O presidente da Costa Rica, democrata e Premio Nobel da Paz, tem essa informação, vá lá, informe, preocupante. Os golpistas dos dois lados, devem ser repudiados. (Exclusiva)

Textual, inédito e entre aspas

Chamada do jornalão na Primeira: “Reajuste de telefone, será baixo, 0,98%”. Já ganham 5 bilhões mensais, antes de começarem a prestar o serviço. Quem tomará providências?
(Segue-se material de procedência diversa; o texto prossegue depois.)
Lemma tag_entanglement_consecutive_witness :
  exists twins,
    tag_entanglement [9; 4; 6; 1] = Ok twins /\
    (length twins <= 3)%nat /\ In (4, 6) twins.
Proof.
  destruct (tag_entanglement_consecutive [9; 4; 6; 1]) as (twins & Ht & Hl & H).
  exists twins. split; [exact Ht|]. split; [exact Hl|].
  apply H. exists 1%nat. repeat split.
Defined.

(** X3.  On a strictly increasing list the twins come out strictly
    increasing in both members, so no pair is returned twice. *)
Theorem tag_entanglement_increasing (primes : list Z) :
  StronglySorted Z.lt primes ->
  exists twins,
    tag_entanglement primes = Ok twins /\
    StronglySorted Z.lt (map fst twins) /\
    StronglySorted Z.lt (map snd twins) /\
    NoDup twins.
Proof.
  intros Hs. eexists. split; [apply tag_entanglement_scan|].
  unfold TwinPairDetector_spec. rewrite !map_map.
  set (idx := filter (gap_two primes) (seq 0 (length primes - 1))).
  assert (Hidx : StronglySorted lt idx)
    by apply filter_sorted_gen, seq_sorted.
  assert (Hin : forall x, In x idx -> (S x < length primes)%nat).
  { intros x Hx. apply filter_In in Hx. destruct Hx as [Hx _].
    apply in_seq in Hx. lia. }
  assert (Hfst : StronglySorted Z.lt (map (fun i => fst (pair_at primes i)) idx)).
  { apply (map_sorted lt); [exact Hidx|].
    intros x y Hx Hy Hxy. apply Hin in Hx, Hy. cbn [pair_at fst].
    apply (sorted_nth_lt primes Hs x y); [exact Hxy| |];
      apply nth_error_nth'; lia. }
  split; [exact Hfst|]. split.
  - apply (map_sorted lt); [exact Hidx|].
    intros x y Hx Hy Hxy. apply Hin in Hx, Hy. cbn [pair_at snd].
    apply (sorted_nth_lt primes Hs (S x) (S y)); [lia| |];
      apply nth_error_nth'; lia.
  - apply (NoDup_map_inv fst). rewrite map_map.
    apply sorted_NoDup, Hfst.
Qed.

Lemma tag_entanglement_increasing_witness :
  exists twins,
    tag_entanglement [3; 5; 7] = Ok twins /\
    StronglySorted Z.lt (map fst twins) /\ NoDup twins.
Proof.
  destruct (tag_entanglement_increasing [3; 5; 7]) as (twins & Ht & Hf & _ & Hn).
  - repeat constructor.
  - exists twins. tauto.
Defined.

(** ** Growing the bound *)

Section Growing.

Lemma shifted_seq (len s t : nat) (a b : Z) :
  a + Z.of_nat s = b + Z.of_nat t ->
  map (fun k => a + Z.of_nat k) (seq s len) =
  map (fun k => b + Z.of_nat k) (seq t len).
Proof.
  revert s t. induction len as [|len IH]; intros s t H; simpl.
  - reflexivity.
  - f_equal; [exact H|]. apply IH. lia.
Qed.

Lemma py_range_app (a b c : Z) :
  a <= b <= c -> py_range a c = py_range a b ++ py_range b c.
Proof.
  intros H. unfold py_range.
  replace (Z.to_nat (c - a))
    with (Z.to_nat (b - a) + Z.to_nat (c - b))%nat by lia.
  rewrite seq_app, map_app. f_equal. apply shifted_seq. lia.
Qed.

Lemma sieve_app (n m : Z) :
  n <= m ->
  sieve m = sieve n ++ filter no_divisor (py_range (Z.max 2 n) m).
Proof.
  intros H. destruct (Z.le_gt_cases n 2) as [Hn|Hn].
  - rewrite (sieve_small n Hn). now replace (Z.max 2 n) with 2 by lia.
  - replace (Z.max 2 n) with n by lia. unfold sieve.
    rewrite (py_range_app 2 n m) by lia. apply filter_app.
Qed.

Lemma sieve_nth_stable (n m : Z) (i : nat) (p : Z) :
  n <= m -> nth_error (sieve n) i = Some p -> nth_error (sieve m) i = Some p.
Proof.
  intros H Hi. rewrite (sieve_app n m H).
  rewrite nth_error_app1; [exact Hi|].
  apply nth_error_Some. congruence.
Qed.

End Growing.

(** X4.  Raising the bound only appends: the sieve of a larger bound is the
    sieve of the smaller one followed by the primes found from there on, so
    every prime keeps its position. *)
Theorem sieve_extends (n m : Z) :
  n <= m ->
  sieve m = sieve n ++ filter no_divisor (py_range (Z.max 2 n) m) /\
  (length (sieve n) <= length (sieve m))%nat /\
  (forall i p, nth_error (sieve n) i = Some p ->
     nth_error (sieve m) i = Some p).
Proof.
  intros H. split; [now apply sieve_app|]. split.
  - rewrite (sieve_app n m H), length_app. lia.
  - intros i p. now apply sieve_nth_stable.
Qed.

Lemma sieve_extends_witness :
  sieve 30 = sieve 10 ++ filter no_divisor (py_range (Z.max 2 10) 30) /\
  nth_error (sieve 30) 3 = Some 7.
Proof.
  destruct (sieve_extends 10 30 ltac:(lia)) as (Happ & _ & Hnth).
  split; [exact Happ|]. apply Hnth. reflexivity.
Defined.

(** ** Tags of primes *)

Section PrimeTags.

Lemma prime_multiple (p k : Z) :
  Z.prime p -> 1 < k -> p mod k = 0 -> p = k.
Proof.
  intros [H1 Hp] Hk Hmod.
  destruct (Z.eq_dec p k) as [|Hne]; [assumption|]. exfalso.
  pose proof (Z.div_mod p k ltac:(lia)) as Hdm.
  rewrite Hmod, Z.add_0_r in Hdm.
  set (q := p / k) in Hdm.
  assert (Hq0 : 0 < q) by nia.
  assert (Hq1 : q <> 1) by (intros Hq; rewrite Hq in Hdm; lia).
  apply (Hp k).
  - split; [lia|]. nia.
  - exists q. lia.
Qed.

Lemma prime_dim (p : Z) :
  Z.prime p ->
  (dim_of p = 5 <-> p = 13) /\
  (dim_of p = 3 <-> p = 5) /\
  (dim_of p = 2 <-> p <> 5 /\ p <> 13).
Proof.
  intros Hp. unfold dim_of.
  destruct (Z.eqb_spec (p mod 13) 0) as [H13|H13].
  - apply (prime_multiple p 13 Hp) in H13; [|lia]. subst p. intuition lia.
  - assert (Hn13 : p <> 13) by (intros ->; now apply H13).
    destruct (Z.eqb_spec (p mod 5) 0) as [H5|H5].
    + apply (prime_multiple p 5 Hp) in H5; [|lia]. subst p. intuition lia.
    + assert (Hn5 : p <> 5) by (intros ->; now apply H5).
      intuition lia.
Qed.

End PrimeTags.

(** X5.  In the result of [generate_resonance_spiral] the tag at the
    position of a prime is five only for the prime thirteen, three only for
    the prime five, and two for every other prime. *)
Theorem spiral_tags_of_primes (n : Z) (i : nat) (p : Z) :
  nth_error (sieve n) i = Some p ->
  exists s d,
    generate_resonance_spiral n = Ok s /\
    nth_error (sp_dimensions s) i = Some d /\
    (d = 5 <-> p = 13) /\
    (d = 3 <-> p = 5) /\
    (d = 2 <-> p <> 5 /\ p <> 13).
Proof.
  intros Hi. eexists. exists (dim_of p).
  split; [apply generate_resonance_spiral_entries|].
  cbn [sp_dimensions]. split; [now apply map_at|].
  apply prime_dim. apply (sieve_nth_prime n i p Hi).
Qed.

Lemma spiral_tags_of_primes_witness :
  exists s d,
    generate_resonance_spiral 100 = Ok s /\
    nth_error (sp_dimensions s) 9 = Some d /\ d = 2.
Proof.
  destruct (spiral_tags_of_primes 100 9 29 eq_refl)
    as (s & d & Hs & Hd & _ & _ & H2).
  exists s, d. split; [exact Hs|]. split; [exact Hd|].
  apply H2. lia.
Defined.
Ariano Suassuna, agora, ás 10 horas: “Antigamente as bandas de música, no Norte/ Nordeste, eram ligadas aos partidos. Por causa dos ataques adversários, estavam sempre se movimentando. Daí, surgiu o que se chamou de frevo”.

Pela primeira vez nos últimos tempos, o PT-PT de São Paulo se une. Mas não A FAVOR e sim CONTRA, no caso, a candidatura Ciro Gomes. Dizem, numa afirmação “coligada” e combinada: “O que é que o deputado vem fazer aqui, onde raramente tem aparecido?”.

O presidente Lula soube e não ficou aborrecido. É que ele “quer” Ciro presidente para dividir o eleitorado de José Serra e favorecer Dona Dilma. O que se diz em SP: “Ciro não divide Serra, não tem cacife e a candidatura de Dona Dilma está longe de existir”. E agora?

Nelson Rodrigues sem saber que acertaria tanto: “O Brasil tem complexo de vira-lata”. Hoje, comentaristas, diante do segundo lugar de um nadador, exclamam empolgados: “Estamos orgulhosos com essa prata”.

A Vale não vale quanto dizem

Quando FHC deu ordens á famigerada Comissão de Desestatização para doar a segunda maior empresa do Brasil, veio a explicação-justificativa: “Privatizada, a Vale ultrapassará a Petrobras”. E tratou de publicar o decreto-lei 9478 criando as licitações entregando o petróleo.

Agora a Vale anuncia prejuízos (?) monumentais, a Petrobras, apesar das campanhas que sofre (e da corrupção inegável), continua cada vez mais importante e lucrativa. (Exclusiva)

A jogatina SOBE SEM investidores

A Bovespa hoje começou em alta e foi crescendo durante 2 horas, até o meio-dia. Abriu em mais 1,60%, passou para 1,90%, foi até alta de 2,20%. Sempre em mais de 54 mil pontos, indo até quase o limite de 55 mil.

A partir do meio-dia e 40, começaram a vender, recuou um pouco, a alta veio para 1,90%. Mas diziam: Voltará a subir” Faltam 4 horas, eles mandam. Volume de 1 bilhão e meio, pouco para o tempo e a alta.

O dólar ficou sempre em 1,87 alto e 1,88 baixo, oscilando pouco. Não entra dólar, os “globalizadores” preferem transferir o que ganharam com ações manipuladas para bônus do governo. É uma das explicações para os 26 BILHÕES que o governo vendeu.